# If you owned your own magic sword in Middle Earth,what would you call it ?



## KL70 (May 19, 2009)

If you were in possession of your own special magic sword in the Middle 
Earth universe, what creatively witty, cool (serious or humorous) name/s 
would you give it, if you had to ? It can't be Excalibur, or any names 
already in use in The Hobbit and LOTR trilogy books, but it's fine if 
any name is taken from another fantasy world you greatly admire.


----------



## baragund (May 19, 2009)

> _Say Hello to my Little Friend!_



Tip of the hat to the immortal Al Pacino from Scarface


----------



## Mike (May 19, 2009)

_Blue Tongue._

Taken from _The Long Ships_. However, such a sword need not be magical in any way, it just seems a fitting name for a sword. _Greywand_ is another.

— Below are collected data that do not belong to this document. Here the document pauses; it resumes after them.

Definition AddKeyOffer (peerFingerprint peerName label comment handoverID : string) (keyPEM : bytes) (at_ : time)
    : state keyring (result PendingKeyOffer) :=
  parsed ← parsePrivateKey keyPEM emp;
  match parsed with
  | Err e => mret (Err e)
  | Ok (signer, normalized) =>
    let public := signer_PublicKey signer in
    let fingerprint := FingerprintSHA256 public in
    let comment := if bool_decide (comment = emp) then keyComment normalized else comment in
    id ← newOfferID;
    match id with
    | Err e => mret (Err e)
    | Ok id =>
      keys ← gets kg_keys;
      match find_first (has_fingerprint fingerprint) keys with
      | Some k => mret (Err (duplicate_key k))
      | None =>
        offers ← gets kg_offers;
        let kept := List.filter (fun o => negb (same_offer peerFingerprint fingerprint o)) offers in
        if MaxPendingKeyOffers <=? Z.of_nat (length kept) then mret (Err ErrTooManyOffers)
        else
          let offer := mk_PendingKeyOffer id peerFingerprint peerName label comment (ssh_Type public) fingerprint
            (ssh_Marshal public) normalized (Some at_) handoverID in
          _ ← modify (set_offers (kept ++ [offer]));
          saved offer
      end
    end
  end.

Definition offer_is (id : string) (o : PendingKeyOffer) : bool := bool_decide (po_id o = id).

Definition takeOffer (offers : list PendingKeyOffer) (id : string) : option PendingKeyOffer * list PendingKeyOffer :=
  (last (List.filter (offer_is id) offers), List.filter (fun o => negb (offer_is id o)) offers).

Definition no_such_offer (id : string) : error := wrap_w emp ErrNoSuchOffer (": " +:+ id).

Definition AcceptKeyOffer (id label : string) : state keyring (result StoredKey) :=
  before ← gets kg_offers;
  match takeOffer before id with
  | (None, _) => mret (Err (no_such_offer id))
  | (Some offer, kept) =>
    match ParsePrivateKey (po_private_key offer) with
    | Err e => mret (Err (wrap_w "load the offered key: " e emp))
    | Ok signer =>
      let label := if bool_decide (label = emp) then po_label offer else label in
      _ ← modify (set_offers kept);
      key ← addKeyLocked signer (po_private_key offer) label KEY_ORIGIN_RECEIVED
        (Some (mk_KeyTransfer (po_peer_fingerprint offer) (po_peer_name offer) (po_received_at offer)));
      match key with
      | Err e => _ ← modify (set_offers before); mret (Err e)
      | Ok key => mret (Ok key)
      end
    end
  end.
(** C7, amended. Run on its own output, the repair pass merges no pair and
    concatenates no title: it returns that output with exact duplicates
    removed, so it changes nothing when the output holds no two identical
    sections, and a third run never changes anything. *)
Theorem C7_second_run_only_removes_duplicates (structured_data : list Entry) :
  ∃ out,
    repair structured_data = Some (Ok out)
    ∧ repair out = Some (Ok (_remove_duplicates out))
    ∧ (NoDup out → repair out = Some (Ok out))
    ∧ repair (_remove_duplicates out) = Some (Ok (_remove_duplicates out)).
Proof.
  eexists. split; [apply repair_spec|].
  set (out := concat_dangling _).
  assert (dangling_free out) as Hfree
    by (apply (repair_dangling_free structured_data), repair_spec).
  split_and!.
  - by apply repair_on_dangling_free.
  - intros Hnd. rewrite repair_on_dangling_free by done.
    by rewrite remove_duplicates_id.
  - rewrite repair_on_dangling_free;
      [|by apply remove_duplicates_dangling_free].
    rewrite (remove_duplicates_id (_remove_duplicates out)); [done|].
    apply remove_duplicates_NoDup.
Qed.

End repair_pass.

(* ===================================================================== *)
(** * The block segmenter *)
(* ===================================================================== *)


Section block_segmenter.
Import Py PDFParser SegmenterSpec.
Context (size_tag_map : gmap string string).

Lemma visible_truthy span : visible span = true → truthy (text span) = true.
Proof. intros H. by apply truthy_lstrip, truthy_rstrip. Qed.

Lemma start_new_block_eq span identifier :
  _start_new_block span identifier size_tag_map
  = Ok (opening size_tag_map identifier +:+ text span).
Proof. done. Qed.
(** The groups of a series in time order: year by year from the first
    entry's year to the last bin's, each year's entries in their order. *)
Lemma ordered_groupby_year (e : Timestamp * float) (s' : Series) :
  s = e :: s' ->
  groupby_year s =
    map (fun y => (y, filter (year_is y) s))
        (years_between (year (fst e)) (last_bin_year (fst (last s e)))).
Proof.
  intros E. unfold groupby_year. rewrite ordered_sort_index, E. reflexivity.
Qed.

(** The labels of a year's group are in time order, none twice. *)
Lemma year_group_sorted (y : Z) :
  StronglySorted time_lt (map fst (year_group s y)).
Proof.
  unfold year_group. rewrite map_map. cbn [rekeyed fst].
  rewrite <- (map_map fst (in_year 2000)).
  assert (H : map fst (filter (year_is y) s) =
              filter (fun t => year t =? y) (map fst s)).
  { clear. induction s as [| e l IH]; [reflexivity |].
    cbn [filter map]. unfold year_is at 1. destruct (year (fst e) =? y);
      cbn [map]; rewrite IH; reflexivity. }
  rewrite H.
  apply (StronglySorted_map sec_lt time_lt).
  - intros a b Ha Hb Hab. apply filter_In in Ha, Hb.
    destruct Ha as [_ Ha], Hb as [_ Hb]. apply Z.eqb_eq in Ha, Hb.
    apply sec_lt_in_2000; [congruence | exact Hab].
  - apply StronglySorted_filter, s_order.
Qed.

Lemma year_group_valid (y : Z) (t : Timestamp) :
  In t (map fst (year_group s y)) -> valid_fields t = true.
Proof.
  unfold year_group. rewrite map_map. intros H. apply in_map_iff in H.
  destruct H as [e [<- He]]. apply filter_In in He. destruct He as [He _].
  cbn [rekeyed fst].
  pose proof (valid_in_2000 _ (s_valid e He)) as Hv.
  unfold valid_timestamp in Hv. apply andb_prop in Hv. apply Hv.
Qed.
End OrderedSeries.

(** ** The union of the groups' indexes *)

Section UnionFacts.

Lemma index_eqb_eq (a b : DatetimeIndex) : index_eqb a b = true -> a = b.
Proof.
  revert b. induction a as [| x a IH]; intros [| y b] H; try discriminate H;
    [reflexivity |].
  cbn [index_eqb] in H. apply andb_prop in H. destruct H as [H1 H2].
  apply ts_eqb_eq in H1. apply IH in H2. congruence.
Qed.

Lemma merge_index_nil_l (b : DatetimeIndex) : merge_index [] b = b.
Proof. destruct b; reflexivity. Qed.

Lemma merge_index_nil_r (a : DatetimeIndex) : merge_index a [] = a.
Proof. destruct a; reflexivity. Qed.

Lemma merge_index_cons (x y : Timestamp) (a b : DatetimeIndex) :
  merge_index (x :: a) (y :: b) =
    if ts_eqb x y then x :: merge_index a b
    else if ts_leb x y then x :: merge_index a (y :: b)
    else y :: merge_index (x :: a) b.
Proof. reflexivity. Qed.

(** The merge holds the labels of both sides, and no other. *)
Lemma merge_index_in (a b : DatetimeIndex) (t : Timestamp) :
  In t (merge_index a b) <-> In t a \/ In t b.
Proof.
  revert b. induction a as [| x a IHa]; intros b.
  - rewrite merge_index_nil_l. cbn [In]. tauto.
  - induction b as [| y b IHb].
    + rewrite merge_index_nil_r. cbn [In]. tauto.
    + rewrite merge_index_cons.
      destruct (ts_eqb x y) eqn:E; [| destruct (ts_leb x y)].
      * apply ts_eqb_eq in E. subst y. cbn [In]. rewrite IHa. tauto.
      * cbn [In]. rewrite IHa. cbn [In]. tauto.
      * cbn [In] in *. rewrite IHb. tauto.
Qed.

Lemma merge_index_above (z : Timestamp) (a b : DatetimeIndex) :
  Forall (time_lt z) a -> Forall (time_lt z) b ->
  Forall (time_lt z) (merge_index a b).
Proof.
  rewrite !Forall_forall. intros Ha Hb t Ht.
  apply merge_index_in in Ht. destruct Ht as [Ht | Ht]; [apply Ha | apply Hb]; exact Ht.
Qed.

Lemma Forall_above (x y : Timestamp) (l : DatetimeIndex) :
  time_lt x y -> Forall (time_lt y) l -> Forall (time_lt x) l.
Proof.
  intros Hxy H. eapply Forall_impl; [| exact H].
  intros t Ht. eapply time_lt_trans; eassumption.
Qed.

(** Merging two indexes in time order gives one in time order. *)
Lemma merge_index_sorted (a b : DatetimeIndex) :
  Forall (fun t => valid_fields t = true) a ->
  Forall (fun t => valid_fields t = true) b ->
  StronglySorted time_lt a -> StronglySorted time_lt b ->
  StronglySorted time_lt (merge_index a b).
Proof.
  revert b. induction a as [| x a IHa]; intros b Va Vb Sa Sb.
  - rewrite merge_index_nil_l. exact Sb.
  - induction b as [| y b IHb].
    + rewrite merge_index_nil_r. exact Sa.
    + rewrite merge_index_cons.
      inversion Va as [| ? ? Vx Va']; subst.
      inversion Vb as [| ? ? Vy Vb']; subst.
      inversion Sa as [| ? ? Sa' Ax]; subst.
      inversion Sb as [| ? ? Sb' Ay]; subst.
      destruct (ts_eqb x y) eqn:E; [| destruct (ts_leb x y) eqn:L].
      * apply ts_eqb_eq in E. subst y. constructor.
        -- apply IHa; assumption.
        -- apply merge_index_above; assumption.
      * assert (Hxy : time_lt x y).
        { unfold ts_leb in L. apply Z.leb_le in L. unfold time_lt.
          assert (ts_key x <> ts_key y); [| lia].
          intros K. apply ts_key_inj in K; [| assumption | assumption].
          subst y. rewrite ts_eqb_refl in E. discriminate E. }
        constructor.
        -- apply IHa; assumption.
        -- apply merge_index_above; [exact Ax |].
           constructor; [exact Hxy |]. eapply Forall_above; eassumption.
      * assert (Hyx : time_lt y x).
        { unfold ts_leb in L. apply Z.leb_gt in L. exact L. }
        constructor.
        -- apply IHb; assumption.
        -- apply merge_index_above; [| exact Ay].
           constructor; [exact Hyx |]. eapply Forall_above; eassumption.
Qed.

Lemma index_union_in (a b : DatetimeIndex) (t : Timestamp) :
  In t (index_union a b) <-> In t a \/ In t b.
Proof.
  unfold index_union.
  destruct a as [| x a]; destruct b as [| y b]; try (cbn [In]; tauto).
  destruct (index_eqb (x :: a) (y :: b)) eqn:E.
  - apply index_eqb_eq in E. rewrite <- E. tauto.
  - apply merge_index_in.
Qed.

Lemma index_union_sorted (a b : DatetimeIndex) :
  Forall (fun t => valid_fields t = true) a ->
  Forall (fun t => valid_fields t = true) b ->
  StronglySorted time_lt a -> StronglySorted time_lt b ->
  StronglySorted time_lt (index_union a b).
Proof.
  intros Va Vb Sa Sb. unfold index_union.
  destruct a as [| x a]; destruct b as [| y b]; try assumption.
  destruct (index_eqb (x :: a) (y :: b)); [exact Sa |].
  apply merge_index_sorted; assumption.
Qed.

Lemma index_union_valid (a b : DatetimeIndex) :
  Forall (fun t => valid_fields t = true) a ->
  Forall (fun t => valid_fields t = true) b ->
  Forall (fun t => valid_fields t = true) (index_union a b).
Proof.
  rewrite !Forall_forall. intros Va Vb t Ht.
  apply index_union_in in Ht. destruct Ht as [Ht | Ht]; [apply Va | apply Vb]; exact Ht.
Qed.

Lemma fold_union_in (ls : list DatetimeIndex) (a : DatetimeIndex) (t : Timestamp) :
  In t (fold_left index_union ls a) <->
  In t a \/ exists l, In l ls /\ In t l.
Proof.
  revert a. induction ls as [| l ls IH]; intros a; cbn [fold_left].
  - split; [tauto |]. intros [H | [l [[] _]]]. exact H.
  - rewrite IH, index_union_in. split.
    + intros [[H | H] | [l' [H1 H2]]].
      * left. exact H.
      * right. exists l. split; [left; reflexivity | exact H].
      * right. exists l'. split; [right; exact H1 | exact H2].
    + intros [H | [l' [[<- | H1] H2]]].
      * left. left. exact H.
      * left. right. exact H2.
      * right. exists l'. split; assumption.
Qed.

Lemma fold_union_sorted (ls : list DatetimeIndex) (a : DatetimeIndex) :
  Forall (fun l => Forall (fun t => valid_fields t = true) l /\
                   StronglySorted time_lt l) ls ->
  Forall (fun t => valid_fields t = true) a -> StronglySorted time_lt a ->
  Forall (fun t => valid_fields t = true) (fold_left index_union ls a) /\
  StronglySorted time_lt (fold_left index_union ls a).
Proof.
  intros H. revert a. induction H as [| l ls [Vl Sl] H IH]; intros a Va Sa;
    cbn [fold_left]; [split; assumption |].
  apply IH; [apply index_union_valid | apply index_union_sorted]; assumption.
Qed.
End UnionFacts.

Section ReindexFacts.

Lemma has_duplicates_sorted (l : DatetimeIndex) :
  StronglySorted time_lt l -> has_duplicates l = false.
Proof.
  intros H. induction H as [| x l Hl IH Hx]; [reflexivity |].
  cbn [has_duplicates]. rewrite IH, orb_false_r.
  apply not_true_is_false. intros E. apply existsb_exists in E.
  destruct E as [y [Hy E]]. rewrite Forall_forall in Hx.
  rewrite (time_lt_neq _ _ (Hx y Hy)) in E. discriminate E.
Qed.

Lemma lookup_cons_other (e : Timestamp * float) (g : Series) (t : Timestamp) :
  ts_eqb (fst e) t = false -> lookup (e :: g) t = lookup g t.
Proof. intros H. unfold lookup. cbn [find]. rewrite H. reflexivity. Qed.

Lemma lookup_cons_same (e : Timestamp * float) (g : Series) :
  lookup (e :: g) (fst e) = snd e.
Proof. unfold lookup. cbn [find]. rewrite ts_eqb_refl. reflexivity. Qed.

(** Along its own labels, a series without repeated labels has its own
    values. *)
Lemma lookup_self (g : Series) :
  StronglySorted time_lt (map fst g) -> map (lookup g) (map fst g) = map snd g.
Proof.
  induction g as [| e g IH]; intros H; [reflexivity |].
  cbn [map] in *. inversion H as [| ? ? Hs Hx]; subst.
  rewrite lookup_cons_same. f_equal.
  rewrite <- (IH Hs). apply map_ext_in. intros t Ht.
  apply lookup_cons_other, time_lt_neq.
  rewrite Forall_forall in Hx. apply Hx, Ht.
Qed.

I was tempted to say _Stormbringer_, but Michael Moorcock has no place in Tolkien's universe, since he hates it so much.


----------



## Noldor_returned (May 20, 2009)

_Shogun, _a title from medieval Japan, one of the warrior class. Also the name of a Trivium album. I think that would be nice.

Apart from that I can only think of stupid things, or personal joke type things.


----------



## Firawyn (Jul 13, 2009)

Needle - Arya's sword in a Game of Thrones, by George R.R Martin.


"Stick them with the pointy end!"


----------



## Hiril Elfwraith (Dec 20, 2009)

i would call it mirris. mir is jewel and ris is cut or cleave. 
(we'd better be able to use elvish!!!)


----------



## AndroO1989 (May 25, 2010)

I would call it the Fatebringer


----------



## Firawyn (May 25, 2010)

Humm, how about - 

"Bond...James Bond".


----------



## Confusticated (Aug 30, 2010)

I would name my sword after Aegnor's sword from the First Age. It would have gold and red on the hilt, and its magic property would be that it could wound anyone but my true love. 

I wonder what the name of Aegnor's sword might have been...


----------



## AnathemicOne (Oct 29, 2010)

Hmmm frost-enhanced weapom ... ... Abyss


----------



## Turgon (Oct 29, 2010)

Ugh... I used to spend ages thinking up names for my magical weapons in Oblivion.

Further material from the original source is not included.